- Interactive map of Summit View Cemetery

Details
- Established: June 1890
- Location: Guthrie, Oklahoma
- Country: United States
- Coordinates: 35°53′45″N 97°24′12″W﻿ / ﻿35.89583°N 97.40333°W
- Type: Public
- Owned by: City of Guthrie
- Size: 70 acres (28 ha)
- No. of graves: 13,500
- No. of interments: 18,282
- Website: Summit View Cemetery
- Find a Grave: Summit View Cemetery

= Summit View Cemetery =

Cemetery in Guthrie, Oklahoma

Summit View Cemetery (established 1890) is a historic cemetery located in Guthrie, Oklahoma.

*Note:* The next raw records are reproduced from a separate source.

(** One iteration, on an input of any size. *)
Lemma lz77_step_safe data st :
  matcher_safe data st → m_pos st < Z.of_nat (length data) →
  ∃ st' best,
    lz77_step data (Z.of_nat (length data)) st = Some st' ∧
    matcher_safe data st' ∧
    find_match data (m_hash_table st) (m_prev st) (Z.of_nat (length data)) (m_pos st)
    = Some best ∧
    ((MIN_MATCH <= best.1 ∧ best.1 <= 258 ∧
      m_tokens st' = m_tokens st ++ [Token.mk (-1) best.1 best.2] ∧
      m_pos st' = m_pos st + best.1) ∨
     (best.1 < MIN_MATCH ∧
      (∃ t, m_tokens st' = m_tokens st ++ [t] ∧ is_literal t = true) ∧
      m_pos st' = m_pos st + 1)).
Proof.
  intros (Hpos & Hcells & Hcount & Hcov) Hlt.
  destruct (find_match_safe data _ _ _ Hpos Hcells) as ([bl bd] & Hfind & Hbest).
  unfold lz77_step. rewrite Hfind. cbn [mbind option_bind].
  assert (Hpush : ∀ t, push_token (Z.of_nat (length data)) (m_tokens st) t
                       = Some (m_tokens st ++ [t])).
  { intros t. unfold push_token.
    destruct (Z.ltb_spec (Z.of_nat (length (m_tokens st))) (Z.of_nat (length data) * 2));
      [reflexivity | lia]. }
  assert (Hlen : ∀ t, Z.of_nat (length (m_tokens st ++ [t])) = Z.of_nat (length (m_tokens st)) + 1).
  { intros t. rewrite length_app. simpl. lia. }
  unfold MIN_MATCH in *. cbn [fst snd] in *.
  destruct (Z.leb_spec 3 bl) as [Hmatch|Hlit].
  - destruct Hbest as [Hzero | [_ Hcap]]; [injection Hzero as -> ->; lia|].
    rewrite Hpush. cbn [mbind option_bind].
    destruct (insert_range_safe data (Z.of_nat (length data)) (m_pos st) bl
                eq_refl ltac:(lia) (Z.to_nat bl) 0 (m_hash_table st) (m_prev st))
      as (ht' & prev' & Hins & Hc'); [rewrite Z.add_0_r; exact Hcells | lia | lia |].
    rewrite Hins. cbn [mbind option_bind].
    eexists _, (bl, bd). split; [reflexivity|]. cbn [m_pos m_tokens m_hash_table m_prev fst snd].
    split; [|split; [reflexivity|left; split; [lia|split; [lia|split; reflexivity]]]].
    split; [cbn [m_pos]; lia|]. cbn [m_pos m_tokens m_hash_table m_prev].
    split; [exact Hc'|]. split; [rewrite Hlen; lia|].
    rewrite covered_app, Hcov. unfold covered, advance, is_literal. simpl. lia.
  - destruct (array_get_in_range data (m_pos st) ltac:(lia)) as [b Hb].
    rewrite Hb. cbn [mbind option_bind]. rewrite Hpush. cbn [mbind option_bind].
    pose proof (Z_of_byte_range b) as Hbr.
    assert (Hins : ∃ ht' prev',
      (if m_pos st + 2 <? Z.of_nat (length data)
       then insert_hash data (m_hash_table st) (m_prev st) (m_pos st)
       else Some (m_hash_table st, m_prev st)) = Some (ht', prev') ∧
      cells_safe data ht' prev' (m_pos st + 1)).
    { destruct (Z.ltb_spec (m_pos st + 2) (Z.of_nat (length data))) as [Hin|Hout].
      - apply insert_hash_safe; [exact Hcells | lia | exact Hin].
      - eexists _, _. split; [reflexivity|].
        apply (cells_safe_beyond data _ _ (m_pos st)); [lia | lia | exact Hcells]. }
    destruct Hins as (ht' & prev' & -> & Hc'). cbn [mbind option_bind].
    assert (Hlitb : is_literal (Token.mk (Z_of_byte b) 0 0) = true).
    { unfold is_literal. cbn [Token.literal]. apply Z.leb_le. lia. }
    eexists _, (bl, bd). split; [reflexivity|]. cbn [m_pos m_tokens m_hash_table m_prev fst snd].
    split; [|split; [reflexivity|right; split; [lia|split; [eauto | reflexivity]]]].
    split; [cbn [m_pos]; lia|]. cbn [m_pos m_tokens m_hash_table m_prev].
    split; [exact Hc'|]. split; [rewrite Hlen; lia|].
    rewrite covered_app, Hcov. unfold covered. cbn [fold_right]. unfold advance.
    rewrite Hlitb. lia.
Qed.

Lemma lz77_init_safe data : matcher_safe data (lz77_init data).
Proof.
  unfold matcher_safe, lz77_init. cbn [m_pos m_hash_table m_prev m_tokens].
  split; [lia|]. split; [|split; [simpl; lia | reflexivity]].
  split; [apply length_replicate|]. split; [apply length_replicate|]. split; [|split].
  - intros h m [_ Hm]%array_get_Some. apply lookup_replicate in Hm as [-> _]. reflexivity.
  - intros q v [_ Hv]%load_prev_Some%array_get_Some.
    apply lookup_replicate in Hv as [Hv _]. discriminate.
  - intros q Hq. lia.
Qed.

Lemma lz77_reach_safe data st : lz77_reach data st → matcher_safe data st.
Proof.
  intros Hreach. induction Hreach as [|st st' _ IH Hlt Hstep].
  - apply lz77_init_safe.
  - destruct (lz77_step_safe data st IH Hlt) as (st2 & best & Hstep2 & Hsafe & _).
    rewrite Hstep in Hstep2. injection Hstep2 as <-. exact Hsafe.
Qed.

(** A reached state is where the loop stands after some iterations. *)
Lemma reach_runs data st :
  lz77_reach data st →
  ∃ k : nat, Z.of_nat k <= m_pos st ∧
    ∀ fuel, lz77_loop (k + fuel) data (Z.of_nat (length data)) (lz77_init data)
            = lz77_loop fuel data (Z.of_nat (length data)) st.
Proof.
  intros Hreach. induction Hreach as [|st st' Hreach (k & Hk & IH) Hlt Hstep].
  - exists 0%nat. split; [simpl; lia | reflexivity].
  - pose proof (lz77_reach_safe data st Hreach) as Hsafe.
    destruct (lz77_step_safe data st Hsafe Hlt) as (st2 & best & Hstep2 & _ & _ & Hcase).
    rewrite Hstep in Hstep2. injection Hstep2 as <-.
    exists (S k). split.
    + unfold MIN_MATCH in Hcase. destruct Hcase as [(H1 & _ & _ & H2) | (_ & _ & H2)]; lia.
    + intros fuel. replace (S k + fuel)%nat with (k + S fuel)%nat by lia.
      rewrite IH. cbn [lz77_loop].
      destruct (Z.ltb_spec (m_pos st) (Z.of_nat (length data))); [|lia].
      rewrite Hstep. reflexivity.
Qed.

Lemma reach_end data st :
  lz77_reach data st → m_pos st = Z.of_nat (length data) →
  lz77_compress data = Some (m_tokens st).
Proof.
  intros Hreach Hend. destruct (reach_runs data st Hreach) as (k & Hk & Hrun).
  unfold lz77_compress.
  replace (length data) with (k + (length data - k))%nat at 1 by lia.
  rewrite Hrun.
  destruct (length data - k)%nat; cbn [lz77_loop];
    (destruct (Z.ltb_spec (m_pos st) (Z.of_nat (length data))); [lia | reflexivity]).
Qed.

(** The loop passes every position by at most 258. *)
Lemma reach_past data t :
  0 <= t < Z.of_nat (length data) →
  ∃ st, lz77_reach data st ∧ t < m_pos st <= t + 258.
Proof.
  intros Ht.
  assert (Hgen : ∀ (n : nat) st, lz77_reach data st → m_pos st <= t →
                   t - m_pos st < Z.of_nat n →
                   ∃ st', lz77_reach data st' ∧ t < m_pos st' <= t + 258).
  { induction n as [|n IH]; intros st Hreach Hle Hn.
    - pose proof (lz77_reach_safe data st Hreach) as (Hpos & _). lia.
    - pose proof (lz77_reach_safe data st Hreach) as Hsafe.
      destruct (lz77_step_safe data st Hsafe ltac:(lia)) as (st1 & best & Hstep & _ & _ & Hcase).
      assert (Hreach1 : lz77_reach data st1) by (eapply reach_step; eauto; lia).
      assert (Hadv : m_pos st < m_pos st1 <= m_pos st + 258).
      { unfold MIN_MATCH in Hcase.
        destruct Hcase as [(H1 & H2 & _ & H3) | (_ & _ & H3)]; lia. }
      destruct (Z.lt_ge_cases t (m_pos st1)) as [Hpast|Hnot].
      + exists st1. split; [exact Hreach1 | lia].
      + apply (IH st1 Hreach1); lia. }
  apply (Hgen (Z.to_nat (t + 1)) (lz77_init data) (reach_init data)); simpl; lia.
Qed.

(** From position 2^31 + 32768 to position 2^32 every stored candidate is
    negative as an [int] or lies further back than [MAX_DIST]: the search
    stops at the first link. *)
Lemma search_chain_far links data prev size pos m bl bd :
  stored_ok data pos m → 2147483648 + 32768 <= pos <= 4294967296 →
  search_chain links data prev size pos m bl bd = Some (bl, bd).
Proof.
  intros Hst Hpos. destruct links as [|links]; [reflexivity|].
  cbn [search_chain].
  destruct (Z.leb_spec 0 m) as [Hm|Hneg]; [|reflexivity].
  destruct Hst as [->|(p & Hp & _ & ->)]; [lia|].
  destruct (to_int_spec p) as (q & Hq & Hqr).
  destruct (to_int_spec (pos - to_int p)) as (q' & Hq' & Hqr').
  unfold MAX_DIST.
  destruct (Z.ltb_spec 32768 (to_int (pos - to_int p))) as [|Hd]; [reflexivity|].
  destruct (Z.leb_spec (to_int (pos - to_int p)) 0) as [|Hd']; [reflexivity|].
  lia.
Qed.

Lemma far_positions_literal data hash_table prev pos :
  cells_safe data hash_table prev pos →
  2147483648 + 32768 <= pos <= 4294967296 → pos <= Z.of_nat (length data) →
  find_match data hash_table prev (Z.of_nat (length data)) pos = Some (0, 0).
Proof.
  intros (Hlh & Hlp & Hheads & Hlinks & Hins) Hpos Hsize. unfold find_match.
  destruct (Z.leb_spec (pos + MIN_MATCH) (Z.of_nat (length data))) as [Hroom|];
    [|reflexivity].
  unfold MIN_MATCH in Hroom.
  destruct (hash3_spec data pos ltac:(lia) ltac:(lia)) as (h & Hh & Hhr).
  destruct (array_get_in_range hash_table h ltac:(lia)) as [m Hm].
  rewrite Hh. cbn [mbind option_bind]. rewrite Hm. cbn [mbind option_bind].
  apply search_chain_far; [|exact Hpos].
  rewrite (Hheads h m Hm). apply head_value_stored. lia.
Qed.

Lemma literal_walk data target :
  target <= 4294967296 + 1 → target <= Z.of_nat (length data) →
  ∀ (n : nat) st,
    lz77_reach data st → 2147483648 + 32768 <= m_pos st →
    target - m_pos st = Z.of_nat n →
    ∃ st', lz77_reach data st' ∧ m_pos st' = target.
Proof.
  intros Htarget Hsize. induction n as [|n IH]; intros st Hreach Hfar Hn.
  { exists st. split; [exact Hreach | lia]. }
  pose proof (lz77_reach_safe data st Hreach) as Hsafe.
  destruct (lz77_step_safe data st Hsafe ltac:(lia))
    as (st1 & best & Hstep & _ & Hfind & Hcase).
  destruct Hsafe as (Hpos & Hcells & _).
  rewrite (far_positions_literal data _ _ _ Hcells ltac:(lia) ltac:(lia)) in Hfind.
  injection Hfind as <-. unfold MIN_MATCH in Hcase. cbn [fst snd] in Hcase.
  destruct Hcase as [(Hbad & _) | (_ & _ & Hnext)]; [lia|].
  apply (IH st1); [|lia|lia].
  eapply reach_step; [exact Hreach | lia | exact Hstep].
Qed.

Lemma copy_match_one : ∀ (n : nat) out x r,
  last out = Some x → copy_match n 1 out = Some r → r = out ++ replicate n x.
Proof.
  induction n as [|n IH]; intros out x r Hlast Hcopy.
  { injection Hcopy as <-. cbn [replicate]. rewrite app_nil_r. reflexivity. }
  cbn [copy_match] in Hcopy.
  destruct ((1 <=? 1)%nat && (1 <=? length out)%nat); [|discriminate].
  rewrite last_lookup in Hlast.
  replace (length out - 1)%nat with (pred (length out)) in Hcopy by lia.
  rewrite Hlast in Hcopy. cbn [mbind option_bind] in Hcopy.
  rewrite (IH (out ++ [x]) x r (last_snoc _ _) Hcopy).
  rewrite <- app_assoc. reflexivity.
Qed.

Lemma copy_match_three out r :
  copy_match 3 1 out = Some r → ∃ x, last out = Some x ∧ r = out ++ [x; x; x].
Proof.
  intros Hcopy. destruct (last out) as [x|] eqn:Hlast.
  - exists x. split; [reflexivity|]. exact (copy_match_one 3 out x r Hlast Hcopy).
  - apply last_None in Hlast as ->. discriminate.
Qed.

Lemma replay_match_3_1 out :
  replay_from out [Token.mk (-1) 3 1] = copy_match 3 1 out.
Proof.
  assert (Htoken : replay_token out (Token.mk (-1) 3 1) = copy_match 3 1 out)
    by reflexivity.
  cbn [replay_from]. rewrite Htoken. destruct (copy_match 3 1 out); reflexivity.
Qed.

(** The run on an input of 2^32 + 4 bytes whose bytes at 0, 1, 2 and at
    2^32 + 1, 2^32 + 2, 2^32 + 3 are zero and whose byte at 2^32 is 0x20. *)
Section Wrapped.
Variables (data : list byte) (W : Z).
Hypothesis W_value : W = 4294967296.
Hypothesis size_value : Z.of_nat (length data) = W + 4.
Hypothesis low_bytes : ∀ i, 0 <= i < 3 → array_get data i = Some "000"%byte.
Hypothesis wrap_byte : array_get data W = Some " "%byte.
Hypothesis high_bytes : ∀ i, W < i < W + 4 → array_get data i = Some "000"%byte.

Lemma wrapped_reach : ∃ st, lz77_reach data st ∧ m_pos st = W + 1.
Proof.
  destruct (reach_past data (2147483648 + 32768) ltac:(lia)) as (st & Hreach & Hpos).
  apply (literal_walk data (W + 1) ltac:(lia) ltac:(lia)
           (Z.to_nat (W + 1 - m_pos st)) st Hreach); lia.
Qed.

Lemma wrapped_hash : hash3 data W = Some 0 ∧ hash3 data (W + 1) = Some 0.
Proof.
  unfold hash3. rewrite wrap_byte.
  rewrite (high_bytes (W + 1)), (high_bytes (W + 2)), (high_bytes (W + 1 + 1)),
    (high_bytes (W + 1 + 2)) by lia.
  split; reflexivity.
Qed.

Lemma wrapped_match_length :
  match_length (Z.to_nat 3) data 0 (W + 1) 3 0 = Some 3.
Proof.
  destruct (match_length_spec data 0 (W + 1) 3 ltac:(lia) ltac:(lia) ltac:(lia)
              (Z.to_nat 3) 0 ltac:(lia) ltac:(lia) ltac:(intros; lia))
    as (r & Hr & Hrange & _).
  rewrite Hr. f_equal.
  destruct (match_length_maximal data 0 (W + 1) 3 ltac:(lia) ltac:(lia)
              (Z.to_nat 3) 0 r ltac:(lia) Hr) as [->|Hdiff]; [reflexivity|].
  destruct (Z.eq_dec r 3) as [->|Hne]; [reflexivity|]. exfalso. apply Hdiff.
  pose proof (low_bytes (0 + r) ltac:(lia)) as [_ Hlow]%array_get_Some.
  pose proof (high_bytes (W + 1 + r) ltac:(lia)) as [_ Hhigh]%array_get_Some.
  rewrite Hlow, Hhigh. reflexivity.
Qed.
(** X11. When the configuration of the profile cannot be loaded, main
    exits with status 1 before any parameter work: the store is untouched,
    no store operation is sent, whatever the pairs, and the fatal line
    carries the wrapped cause. *)
Theorem main_connect_failure (E : string) (order : list (string * string))
    (w : World Remote) (err : error) :
  LoadDefaultConfig sdk (profile_of E) = inl err →
  (main_for sdk E order w).1 = Exited 1
  ∧ remote (main_for sdk E order w).2 = remote w
  ∧ store_ops (trace (main_for sdk E order w).2) = store_ops (trace w)
  ∧ last (trace (main_for sdk E order w).2)
    = Some (Fatal ("failed to connect to AWS, unable to load SDK config, " +:+ Error err)).
Proof.
  intros Hload. rewrite main_for_connect, Hload. cbn [fst snd remote trace].
  repeat split.
  - rewrite store_ops_app. cbn. apply app_nil_r.
  - rewrite last_app_cons. reflexivity.
Qed.

Lemma range_single (c : option (Client Config)) (k v : string) (w : World Remote) :
  range [(k, v)] (main_body sdk c) w = main_body sdk c k v w.
Proof.
  cbn [range]. rewrite bind_run.
  by destruct (main_body sdk c k v w) as [[[]| | |] w'].
Qed.

Lemma copy_path_no_load (sourceName destName : string) (res : outcome (option error))
    (new : list event) (profile : string) :
  copy_path sourceName destName res new → LoadDefaultConfigCall profile ∉ new.
Proof. intros [err|err| |sp d err|sp d]; not_among. Qed.
(** * WattsApp energy dashboard: the [EnergyDataManager] of [js/data.js]

    A shallow embedding of the data model class and of the operations the
    specification makes promises about: snapshot generation, the rolling
    historical series, alert checking, device toggling and report
    statistics.

    Numbers.  A JavaScript number that is finite is modelled by an exact
    rational ([Q]); binary rounding error and overflow are outside the
    model.  The special values (NaN and the two infinities) are modelled
    explicitly by [Num]; in this class they can only arise from a division
    and from [Math.max] of no arguments.

    Runtime.  What the class obtains from the JavaScript runtime rather
    than from its own code (the random generator, the clock, local time
    fields, the sine, locale formatting and date parsing) is gathered in a
    [Runtime] record, over which every definition is parametric. *)

From Stdlib Require Import ZArith QArith Qround Lqa Lia Bool Ascii String List.
From Stdlib Require DecimalString.
Import ListNotations.

Local Open Scope string_scope.
Local Open Scope Z_scope.
Local Open Scope Q_scope.

(* ================================================================== *)
(** ** Numbers *)
(* ================================================================== *)

Inductive Num : Type :=
| Fin (q : Q)
| PInf
| NInf
| NaN.

Definition Qltb (x y : Q) : bool := negb (Qle_bool y x).

(** [Math.round] on a finite number: the nearest integer, halves going up. *)
Definition Math_round (x : Q) : Q := inject_Z (Qfloor (x + (1 # 2))).

(** [Math.round(x * 100) / 100]. *)
Definition round2 (x : Q) : Q := Math_round (x * 100) / 100.

(** [Math.round(x * 10) / 10]. *)
Definition round1 (x : Q) : Q := Math_round (x * 10) / 10.

Definition Math_min (x y : Q) : Q := if Qle_bool x y then x else y.
Definition Math_max (x y : Q) : Q := if Qle_bool x y then y else x.
Definition Math_abs (x : Q) : Q := if Qle_bool 0 x then x else - x.

(** IEEE division, with a zero divisor taken as [+0]. *)
Definition num_div (a b : Num) : Num :=
  match a, b with
  | NaN, _ | _, NaN => NaN
  | Fin x, Fin y =>
      if Qeq_bool y 0 then
        if Qltb 0 x then PInf else if Qltb x 0 then NInf else NaN
      else Fin (x / y)
  | Fin _, (PInf | NInf) => Fin 0
  | PInf, Fin y => if Qltb y 0 then NInf else PInf
  | NInf, Fin y => if Qltb y 0 then PInf else NInf
  | (PInf | NInf), (PInf | NInf) => NaN
  end.

Definition num_mul (a b : Num) : Num :=
  match a, b with
  | NaN, _ | _, NaN => NaN
  | Fin x, Fin y => Fin (x * y)
  | Fin x, PInf | PInf, Fin x =>
      if Qltb 0 x then PInf else if Qltb x 0 then NInf else NaN
  | Fin x, NInf | NInf, Fin x =>
      if Qltb 0 x then NInf else if Qltb x 0 then PInf else NaN
  | PInf, PInf | NInf, NInf => PInf
  | PInf, NInf | NInf, PInf => NInf
  end.

(** [a > b]; every comparison with NaN is false. *)
Definition num_gt (a b : Num) : bool :=
  match a, b with
  | NaN, _ | _, NaN => false
  | Fin x, Fin y => Qltb y x
  | PInf, (Fin _ | NInf) => true
  | Fin _, NInf => true
  | _, _ => false
  end.

Definition num_min (a b : Num) : Num :=
  match a, b with
  | NaN, _ | _, NaN => NaN
  | NInf, _ | _, NInf => NInf
  | PInf, c | c, PInf => c
  | Fin x, Fin y => Fin (Math_min x y)
  end.

Definition num_max (a b : Num) : Num :=
  match a, b with
  | NaN, _ | _, NaN => NaN
  | PInf, _ | _, PInf => PInf
  | NInf, c | c, NInf => c
  | Fin x, Fin y => Fin (Math_max x y)
  end.

Definition num_round (a : Num) : Num :=
  match a with
  | Fin x => Fin (Math_round x)
  | other => other
  end.

(** [Math.max(...xs)]: minus infinity when there is no argument. *)
Definition Math_max_spread (xs : list Q) : Num :=
  fold_left (fun acc x => num_max acc (Fin x)) xs NInf.

(** [xs.reduce((a, b) => a + b, 0)]. *)
Definition sum_reduce (xs : list Q) : Q := fold_left Qplus xs 0.

(* ================================================================== *)
(** ** The runtime *)
(* ================================================================== *)

(** The services of the JavaScript runtime the class calls.  The random
    generator and the clock are oracles read in program order: the n-th
    call of [Math.random()] returns [Math_random n], the n-th reading of
    the clock ([new Date()], [Date.now()]) returns [system_clock n], in
    milliseconds since the epoch.  [Math_sin_pi x] is
    [Math.sin(x * Math.PI)].  The three formatters are
    [toLocaleTimeString] and [toLocaleDateString] for locale en-US with
    the option objects of [formatTimeForPeriod]; [Date_parse] is the
    [Date] constructor applied to a string, [None] being an invalid date,
    whose time value is NaN. *)
Record Runtime : Type := mkRuntime {
  Math_random : nat -> Q;
  system_clock : nat -> Z;
  getHours : Z -> Z;
  getDay : Z -> Z;
  Math_sin_pi : Q -> Q;
  toLocaleTimeString_HM : Z -> string;
  toLocaleDateString_WH : Z -> string;
  toLocaleDateString_MD : Z -> string;
  Date_parse : string -> option Z;
  Number_toString : Q -> string
}.

(** What the language guarantees of [Math.random] and what holds of the
    sine on the half period the class uses. *)
Definition random_in_range (rt : Runtime) : Prop :=
  forall n, 0 <= Math_random rt n /\ Math_random rt n < 1.
Lemma C6_remote_failure_keeps_inserted_record_witness :
  let dev :=
    mkDeviceAuth "5a17c0de0000000000000000" "5a17c0de0000000000000001"
                 "mac:xx" "key-x" DevStatusPreauthorized [("mac", "xx")]
                 (Some 7%Z) in
  fst (runState (devadm.PreauthorizeDevice (Scenario.failing 7) Scenario.app
                   Scenario.authSet_x "Bearer t") Scenario.world)
  = Some (Wrapped
            (Errorf "device preauthorize request failed with status 500 Internal Server Error")
            "failed to propagate device status update")
  /\ stored "5a17c0de0000000000000000"
       (snd (runState (devadm.PreauthorizeDevice (Scenario.failing 7)
                         Scenario.app Scenario.authSet_x "Bearer t")
                      Scenario.world))
     = Some dev.
Proof.
  intros dev.
  destruct (C6_remote_failure_keeps_inserted_record
              (Scenario.failing 7) Scenario.app Scenario.authSet_x "Bearer t"
              Scenario.world
              (log_db opFindAll Scenario.world)
              dev
              (snd (runState
                      (mongo.InsertDeviceAuth (Scenario.failing 7)
                         (devadm.preauthorized_record (Scenario.failing 7)
                            Scenario.authSet_x))
                      (log_db opFindAll Scenario.world)))
              (Errorf "device preauthorize request failed with status 500 Internal Server Error")
              (snd (runState (devadm.PreauthorizeDevice (Scenario.failing 7)
                                Scenario.app Scenario.authSet_x "Bearer t")
                             Scenario.world))
              eq_refl eq_refl eq_refl)
    as (Hrun & _ & Hst & _).
  split.
  - rewrite Hrun. reflexivity.
  - exact Hst.
Defined.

Operated by the city of Guthrie (the territorial capitol) since 1915, the cemetery is the final resting place for many prominent Oklahoma pioneers, including at least two territorial governors (Cassius McDonald Barnes and Robert Martin) and Frank Dale, the Chief Justice of the Territorial Supreme Court.

The cemetery has several sections, including a Boot Hill section in which several famous outlaws are buried—Bill Doolin, Charlie Pierce, Richard "Little Dick" West, Bert Casey, and Elmer McCurdy among them.